Software automates mold design
December 3, 2001
The simultaneous design of plastic parts and the injection molds that make them may speed product development cycles. But concurrent engineering doesn't come easy since it forces engineers to grapple with mold design issues long before they finalize a part design. Two updated software products from R&B Mold & Die Solutions address this untimely link between part design and mold making.
Cavity splitter. One of them, SplitWorks 2001 Plus, automatically separates cores and cavities from a solid model, creating the mold inserts at the same time. Among its new features, the software now generates a parametric history that ties insert surfaces to the part model-enabling part design changes to automatically propagate to the inserts.
SplitWorks 2001 Plus also includes new part analysis tools. Users can now preview the parting line creation on both core and cavity surfaces.
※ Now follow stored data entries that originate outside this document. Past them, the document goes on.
(* ===== verification/Mixer.v ===== *)
(** * The conference mix bus: crates/siphon-rtp-media/src/mixer.rs

    Decoded frames of all participants in, what each participant hears out.  The
    assertions of the source and its slices are [Panic]s, and so is a sum that
    overflows [i32].  The buffers the mixer keeps between ticks are fields, written
    in place as the source does: what an earlier tick left behind them is there. *)

From stdpp Require Import base list numbers option.
From Stdlib Require Import Lia ZArith.
From S2P Require Import Prelude Codec Concealment.

Open Scope Z_scope.

Abbreviation mixed A := (res unit A).

Definition MAX_PARTICIPANTS : Z := 64.
Definition MAX_ACTIVE_SPEAKERS : Z := 8.

Inductive Role : Type := Talker | Listener | Muted.

Record MixInputs : Type := mkMixInputs {
  mi_pcm : list (list Z); mi_roles : list Role; mi_energy : list Z; mi_speaking : list bool; mi_external : option (list Z); mi_frame_len : Z
}.

Definition participant_count (i : MixInputs) : Z := len (mi_pcm i).

Record Whisper : Type := mkWhisper { wh_from : Z; wh_to : Z }.
Record Monitor : Type := mkMonitor { mo_listener : Z; mo_target : Z }.

Record Mixer : Type := mkMixer {
  mx_participant_capacity : Z; mx_frame_capacity : Z; mx_accum : list Z; mx_listener_buf : list Z; mx_participant_buf : list Z;
  mx_own : list (list Z); mx_has_own : list bool; mx_frame_len : Z; mx_participant_count : Z
}.

Definition saturate_i16 (value : Z) : Z := Z.min (Z.max value (-32768)) 32767.

Definition Mixer_new (participant_capacity frame_capacity : Z) : Mixer :=
  let participant_capacity := Z.min participant_capacity MAX_PARTICIPANTS in
  let silence := replicate (Z.to_nat frame_capacity) 0 in
  mkMixer participant_capacity frame_capacity silence silence silence (replicate (Z.to_nat participant_capacity) silence)
    (replicate (Z.to_nat participant_capacity) false) 0 0.

(** ** The active speakers *)

Definition has_bit (mask index : Z) : bool := negb (Z.land mask (Z.shiftl 1 index) =? 0).

Definition is_candidate (inputs : MixInputs) (private_sources index : Z) (role : Role) : mixed bool :=
  match role with
  | Talker => speaking ← idx (mi_speaking inputs) index; mret (speaking && negb (has_bit private_sources index))
  | _ => mret false
  end.

(** [top_m == 0]: every candidate. *)
Fixpoint select_all (inputs : MixInputs) (private_sources index : Z) (roles : list Role) (mask : Z) : mixed Z :=
  match roles with
  | [] => mret mask
  | role :: roles =>
      candidate ← is_candidate inputs private_sources index role;
      select_all inputs private_sources (index + 1) roles (if (candidate : bool) then Z.lor mask (Z.shiftl 1 index) else mask)
  end.

(** [(0..capacity).min_by_key(..)]: the first slot of the least energy. *)
Fixpoint weakest_from (slots : list (Z * Z)) (slot found energy : Z) : Z :=
  match slots with
  | [] => found
  | (e, _) :: slots => if e <? energy then weakest_from slots (slot + 1) slot e else weakest_from slots (slot + 1) found energy
  end.
Definition weakest (best : list (Z * Z)) (capacity : Z) : Z :=
  match take (Z.to_nat capacity) best with
  | [] => 0
  | (e, _) :: slots => weakest_from slots 1 0 e
  end.

Fixpoint select_best (inputs : MixInputs) (private_sources index : Z) (roles : list Role) (capacity : Z) (best : list (Z * Z)) (count : Z) :
  mixed (list (Z * Z) * Z) :=
  match roles with
  | [] => mret (best, count)
  | role :: roles =>
      candidate ← is_candidate inputs private_sources index role;
      '(best, count) ←
        (if negb candidate then mret (best, count) else
         energy ← idx (mi_energy inputs) index;
         if count <? capacity then
           best ← set_at best count (energy, index);
           mret (best, count + 1)
         else
           let w := weakest best capacity in
           '(least, _) ← idx best w;
           if least <? energy then best ← set_at best w (energy, index); mret (best, count)
           else mret (best, count));
      select_best inputs private_sources (index + 1) roles capacity best count
  end.

Fixpoint mask_of (slots : list (Z * Z)) (mask : Z) : Z :=
  match slots with
  | [] => mask
  | (_, index) :: slots => mask_of slots (Z.lor mask (Z.shiftl 1 index))
  end.

Definition select_active_speakers (inputs : MixInputs) (private_sources top_m : Z) : mixed Z :=
  if top_m =? 0 then select_all inputs private_sources 0 (mi_roles inputs) 0
  else
    let capacity := Z.min top_m MAX_ACTIVE_SPEAKERS in
    let best := replicate (Z.to_nat MAX_ACTIVE_SPEAKERS) (- I64, 2 ^ 64 - 1) in
    '(best, count) ← select_best inputs private_sources 0 (mi_roles inputs) capacity best 0;
    mret (mask_of (take (Z.to_nat count) best) 0).

(** ** The tick *)

(** [for (slot, &sample) in accum.iter_mut().zip(row)] *)
Fixpoint add_row (accum row : list Z) : mixed (list Z) :=
  match accum, row with
  | slot :: accum, sample :: row => sum ← chk I32 (slot + sample); rest ← add_row accum row; mret (sum :: rest)
  | _, _ => mret accum
  end.

Fixpoint add_rows (mask index frame_len : Z) (pcm : list (list Z)) (accum : list Z) : mixed (list Z) :=
  match pcm with
  | [] => mret accum
  | row :: pcm =>
      accum ← (if has_bit mask index then row ← slice row 0 frame_len; add_row accum row else mret accum);
      add_rows mask (index + 1) frame_len pcm accum
  end.

(** [saturate(total - own)] over a frame. *)
Fixpoint minus_row (accum row : list Z) : mixed (list Z) :=
  match accum, row with
  | total :: accum, sample :: row => difference ← chk I32 (total - sample); rest ← minus_row accum row; mret (saturate_i16 difference :: rest)
  | _, _ => mret []
  end.

(** A participant's own frame: the first samples of its buffer replaced. *)
Definition set_own (m : Mixer) (index : Z) (frame : list Z) : mixed Mixer :=
  buffer ← idx (mx_own m) index;
  buffer ← copy_at buffer 0 frame;
  own ← set_at (mx_own m) index buffer;
  has_own ← set_at (mx_has_own m) index true;
  mret (mkMixer (mx_participant_capacity m) (mx_frame_capacity m) (mx_accum m) (mx_listener_buf m) (mx_participant_buf m) own has_own
    (mx_frame_len m) (mx_participant_count m)).

Fixpoint own_mixes (mask index frame_len : Z) (accum : list Z) (pcm : list (list Z)) (m : Mixer) : mixed Mixer :=
  match pcm with
  | [] => mret m
  | row :: pcm =>
      m ← (if has_bit mask index then row ← slice row 0 frame_len; frame ← minus_row accum row; set_own m index frame else mret m);
      own_mixes mask (index + 1) frame_len accum pcm m
  end.

Fixpoint apply_monitors (inputs : MixInputs) (monitors : list Monitor) (m : Mixer) : mixed Mixer :=
  match monitors with
  | [] => mret m
  | monitor :: monitors =>
      m ← (if (mo_listener monitor <? participant_count inputs) && (mo_target monitor <? participant_count inputs) then
             target ← idx (mi_pcm inputs) (mo_target monitor);
             target ← slice target 0 (mi_frame_len inputs);
             set_own m (mo_listener monitor) target
           else mret m);
      apply_monitors inputs monitors m
  end.

(** The base of the whisper's target and the whisper, over a frame. *)
Fixpoint whisper_row (to_active : bool) (accum from_pcm to_pcm : list Z) : mixed (list Z) :=
  match accum, from_pcm, to_pcm with
  | total :: accum, whisper :: from_pcm, own :: to_pcm =>
      base ← (if to_active then chk I32 (total - own) else mret total);
      sum ← chk I32 (base + whisper);
      rest ← whisper_row to_active accum from_pcm to_pcm;
      mret (saturate_i16 sum :: rest)
  | _, _, _ => mret []
  end.

Fixpoint apply_whispers (inputs : MixInputs) (mask : Z) (accum : list Z) (whispers : list Whisper) (m : Mixer) : mixed Mixer :=
  match whispers with
  | [] => mret m
  | whisper :: whispers =>
      m ← (if (wh_from whisper <? participant_count inputs) && (wh_to whisper <? participant_count inputs) then
             from_pcm ← idx (mi_pcm inputs) (wh_from whisper);
             from_pcm ← slice from_pcm 0 (mi_frame_len inputs);
             to_pcm ← idx (mi_pcm inputs) (wh_to whisper);
             to_pcm ← slice to_pcm 0 (mi_frame_len inputs);
             frame ← whisper_row (has_bit mask (wh_to whisper)) accum from_pcm to_pcm;
             set_own m (wh_to whisper) frame
           else mret m);
      apply_whispers inputs mask accum whispers m
  end.

Definition private_sources (count : Z) (whispers : list Whisper) : Z :=
  foldl (fun mask whisper => if wh_from whisper <? count then Z.lor mask (Z.shiftl 1 (wh_from whisper)) else mask) 0 whispers.

Definition assert_that (condition : bool) : mixed unit := if condition then mret tt else Panic.

Definition mix (m : Mixer) (inputs : MixInputs) (whispers : list Whisper) (monitors : list Monitor) (top_m : Z) : mixed (Z * Mixer) :=
  let count := participant_count inputs in
  let frame_len := mi_frame_len inputs in
  _ ← assert_that (count <=? mx_participant_capacity m);
  _ ← assert_that ((len (mi_roles inputs) =? count) && (len (mi_energy inputs) =? count) && (len (mi_speaking inputs) =? count));
  _ ← assert_that (frame_len <=? mx_frame_capacity m);
  has_own ← copy_at (mx_has_own m) 0 (replicate (Z.to_nat count) false);
  active_mask ← select_active_speakers inputs (private_sources count whispers) top_m;
  totals ← slice (mx_accum m) 0 frame_len;
  totals ← add_rows active_mask 0 frame_len (mi_pcm inputs) (map (fun _ => 0) totals);
  participant_buf ← copy_at (mx_participant_buf m) 0 (map saturate_i16 totals);
  totals ← (match mi_external inputs with Some external => add_row totals external | None => mret totals end);
  accum ← copy_at (mx_accum m) 0 totals;
  listener_buf ← copy_at (mx_listener_buf m) 0 (map saturate_i16 totals);
  let m := mkMixer (mx_participant_capacity m) (mx_frame_capacity m) accum listener_buf participant_buf (mx_own m) has_own frame_len count in
  m ← own_mixes active_mask 0 frame_len totals (mi_pcm inputs) m;
  m ← apply_monitors inputs monitors m;
  m ← apply_whispers inputs active_mask totals whispers m;
  mret (active_mask, m).

Definition listener_mix (m : Mixer) : mixed (list Z) := slice (mx_listener_buf m) 0 (mx_frame_len m).
Definition participant_mix (m : Mixer) : mixed (list Z) := slice (mx_participant_buf m) 0 (mx_frame_len m).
And the software also automatically categorizes more surface types as belonging to the core or cavity, including a variety of no-draft surfaces.
R&B USA president Frederick Dudek estimates that the software takes about 15 minutes to split a typical core and cavity set-versus as much as four hours without any CAD automation. But the real savings may come in eliminating hard-steel changes as the part and mold design evolve. By allowing the mold design to always reflect the current part model and by flagging parting-line and draft problems, "SplitWorks can eliminate a great deal of costly and time-consuming retooling," Dudek says.
Mold maker. Also new from R&B is MoldWorks 2001 Plus, which focuses on the nitty-gritty aspects of mold design. Working from the insert model and up to 15 standard mold-component libraries, the software estimates the size of the mold base assembly, fills in the related mold components, and generates 2D plate drawings.